Minister of the Supreme Court of Chile
- In office 1 August 2006 – 29 November 2019

Personal details
- Born: Hugo Enrique Dolmestch Urra 1 December 1944 (age 80) Parral, Chile
- Spouse: Ruth Ulloa Neira
- Occupation: Judge, lawyer, teacher

= Hugo Dolmestch =

Chilean lawyer, judge, and teacher

Hugo Enrique Dolmestch Urra (born 1 December 1944) is a Chilean lawyer, judge, and teacher. He was a Minister of the Supreme Court of Chile, and was its President from 2016 to 2018.

==Family and studies==
Hugo Dolmestch was born in Parral in 1944, the son of Carlos Dolmestch Gómez and Adriana Urra Carrasco.

He completed his basic studies at the Escuela Superior de Hombres No. 1 in his hometown, and secondary studies at the Normal School of Curicó, from 1958 to 1963, where he was certified as a teacher of Basic Education.
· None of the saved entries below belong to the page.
(** C21: while a scan fills the journal the replica on disk stays as it was, and
    a crash at any point loses only the scan: the journal is not marked valid,
    so the next start leaves the replica alone, whether or not the journal is
    full or has overflowed. *)
Theorem scan_crash_safe port s j a ps :
  SJournal s = Some j -> jrel (jstate s j) a -> a_valid a = false ->
  state s <> StateJournalOverflow -> sendFaults s = [] -> Forall (pkt_ok (header j)) ps ->
  exists s' r, HandleJournalPackets ps s = (Ret tt, s') /\
    TargetDevFd s' = TargetDevFd s /\
    NewServer port (revive (TargetDevFd s)) (JournalDev s') None = Ret r /\
    CheckJournal r = (Ret tt, r) /\ content (TargetDevFd r) = content (TargetDevFd s).
Proof.
  intros Hj J Hv Hs Hf Hp.
  destruct (HandleJournalPackets_sim s (header j) ps s (a, false) Hs) as (s' & E & R);
    [by exists j|done|].
  destruct R as (j' & Hj' & J' & _ & Ht & _).
  set (r := mkServer (revive (TargetDevFd s)) (JournalDev s') None None false [] [] StateDisconnected).
  exists s', r. split_and!; try done.
  change (jstate s' j') with (jstate r j') in J'.
  destruct (room_or_full _ _ J') as [Hr|[x Hx]].
  - apply (CheckJournal_invalid r j' _ J'); [by rewrite a_packets_valid|done].
  - by apply (CheckJournal_full r j' _ x J').
Qed.

Lemma scan_crash_safe_witness :
  exists s' r, HandleJournalPackets demo_packets demo_server = (Ret tt, s') /\
    TargetDevFd s' = TargetDevFd demo_server /\
    NewServer 8080 (revive (TargetDevFd demo_server)) (JournalDev s') None = Ret r /\
    CheckJournal r = (Ret tt, r) /\ content (TargetDevFd r) = content (TargetDevFd demo_server).
Proof.
  apply (scan_crash_safe 8080 demo_server (jrn demo_state) demo_a);
    [reflexivity|exact demo_jrel|reflexivity|discriminate|reflexivity|exact demo_packets_ok].
Defined.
Later he entered the University of Concepción's Law School, becoming a lawyer in 1974.

He is married to Ruth Ulloa Neira.

==Judicial career==
In December 1978, Dolmestch assumed the position of public defender of the Parral Court of Letters. He was secretary of the Río Bueno Court of Letters, judge of the Bulnes Court of Letters, rapporteur of the Chillán Courts of Appeals, and of the Supreme Court. He was appointed Minister of the Santiago Court of Appeals in 1995.

On 1 August 2006 he became a Minister of the Supreme Court of Chile, having been nominated by President Michelle Bachelet and ratified by the Senate. In that court he is a member of the Criminal Chamber, where he has had to resolve cases of soldiers involved in crimes during the military dictatorship of Augusto Pinochet, in which he has imposed the so-called "Dolmestch doctrine", which consists of granting benefits and reductions of punishment to the accused who cooperate with the investigation. This has been criticized as a "disguised amnesty" by groups of relatives of the dictatorship's victims.
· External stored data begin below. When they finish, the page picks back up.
(** Places where the journal worker is needed: a send to its queue, or the loop
    in the state in which such sends start. *)
Definition journal_needed (s : Session) : Prop :=
  match mainPc s with
  | MSend QJournal _ => True
  | MLoop | MSend _ _ | MStartHashing2 => state (srv s) = StateHashing
  | MStartFullScan | MReplicationCompleted | MStartReplication => state (srv s) = StateHashing
  | _ => False
  end.

Record session_inv (s : Session) : Prop := {
  si_closed : forall q, cclosed (get_queue q s) = closed_at (mainPc s) q;
  si_term : cclosed (hashTermChan s) = term_closed_at (mainPc s);
  si_bound : forall q, (length (cbuf (get_queue q s)) <= ccap (get_queue q s))%nat;
  si_cap : forall q, ccap (get_queue q s) = 8%nat;
  si_journal : journal_needed s -> journalWorker s = true;
  si_repl : (length (replicating s) <= replicationWorkers s)%nat;
}.

Lemma start_inv v ps : state v <> StateHashing -> session_inv (HandleClient_start v ps).
Proof.
  intros Hv. split; try done.
  - by intros [].
  - intros []; simpl; lia.
  - by intros [].
Qed.

(** ** Updates *)

Lemma get_set_queue q q' c s :
  get_queue q (set_queue q' c s) = if bool_decide (q = q') then c else get_queue q s.
Proof. by destruct q, q'. Qed.

Lemma close_queue_Done q s s' :
  close_queue q s = Done s' ->
  s' = set_queue q (mkChan (cbuf (get_queue q s)) (ccap (get_queue q s)) true) s.
Proof.
  unfold close_queue, chan_close. destruct (cclosed _); simpl; [done|]. by intros [= <-].
Qed.

Lemma close_hashTermChan_Done s s' :
  close_hashTermChan s = Done s' ->
  s' = set_hashTermChan (mkChan (cbuf (hashTermChan s)) (ccap (hashTermChan s)) true) s.
Proof. unfold close_hashTermChan, chan_close. destruct (cclosed _); simpl; [done|]. by intros [= <-]. Qed.

Lemma on_srv_Done {A} (m : M Server A) s k s' :
  on_srv m s k = Done s' ->
  (exists a v, m (srv s) = (Ret a, v) /\ k a (upd_srv (fun _ => v) s) = Done s') \/
  (exists e v, m (srv s) = (Err e, v) /\ s' = upd_srv (fun _ => v) s).
Proof. unfold on_srv. destruct (m (srv s)) as [[a|e|] v]; naive_solver. Qed.

Lemma upd_srv_same s : upd_srv (fun _ => srv s) s = s.
Proof. by destruct s. Qed.

(** The part of the invariant that says nothing about the journal worker only
    depends on the channels and the place of the main goroutine. *)
Definition same_chans (s s' : Session) : Prop :=
  mainPc s' = mainPc s /\ hashTermChan s' = hashTermChan s /\
  forall q, get_queue q s' = get_queue q s.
On 28 May 2012, he was appointed spokesman of the Supreme Court by seniority. On 18 December 2015 he was elected President of the Supreme Court for the 2016–2018 biennium, succeeding Sergio Muñoz Gajardo. He took office on 6 January 2016. On 8 January 2018 he was succeeded by Haroldo Brito. His term as Minister of the Supreme Court ended on 29 November 2019.